Generally, long-chain FA (PUFA and ω3) are more susceptible to escape the biohydrogenation, and comparatively to be absorbed and deposited as ω3 and ω6 in animal tissues [51]. Berthelot [52] reported that in a lean muscle, PUFA n-6 are high because these acids are from membrane cell origin. The high content of ω-6 is undesirable because it generates eicosanoids with more thrombotic tendency compared to ω-3 that could cause coronary diseases to human [3].
The ω-6/ω-3 ratio that associated with the risk of cancers and heart diseases [62], is lower than 4, which is considered as benefic in human nutrition [56].

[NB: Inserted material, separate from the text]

Lemma varuint_roundtrip_witness :
  decode_varuint (encode_varuint 300 ++ [7]) = Done (300, [7]) ∧ (1 ≤ length (encode_varuint 300) ≤ 10)%nat.
Proof. apply (varuint_roundtrip 300 [7]). done. Defined.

The lack of diet effect on PUFA : SFA and MUFA : PUFA ratios, atherogenicity (AI) and thrombogenic index (TI), and (C18:0 + C18:1) / C16:0 in L. dorsi and Semimembranosus, agrees with Kotsampasi et al. [12] who found a lack of OC effect on SFA, MUFA, PUFA, PUFA / SFA, the AI and the (C18:0 + C18:1) / C16:0 ratio of lamb meat. The PUFA : SFA ratio that presents the risk of a diet to provoke coronary heart disease [35], should have a high value to be beneficial in human nutrition, and a value of 0.45 is recommended [59]. The current result PUFA : SFA ratio was below 0.4 and 0.3 in L. dorsi and Semimembranosus respectively and lower than the recommendation that is normal in ruminants’ meat because of unsaturated FA biohydrogenation in rumen [23]. Mahouachi et al. [20] reported the absence of CC effect on PUFA : SFA ratio in chevon as observed presently in this experiment. This parameter is lower for ruminant than monogastric because of the hydrogenation by microflora in rumen. Ulbricht and Southgate [35] consider that AI and TI are indicators of cardiovascular disease risks because they take into consideration other factors and permit a comparison between diets. The AI and TI obtained in L. dorsi and Semimembranosus are close to stewed ox liver that is considered as an antithrombogenic food (AI = 0.41 and TI = 0.82) [35]. The (C16:0 + C18:1) / C18:0 ratio, which describes the health effects of different lipid types [23], is mainly influenced by diet and breed. It ranged from 3.2 to 4 that is in the range and slightly higher than values reported by Banskalieva et al. [23] (1.37–3.64).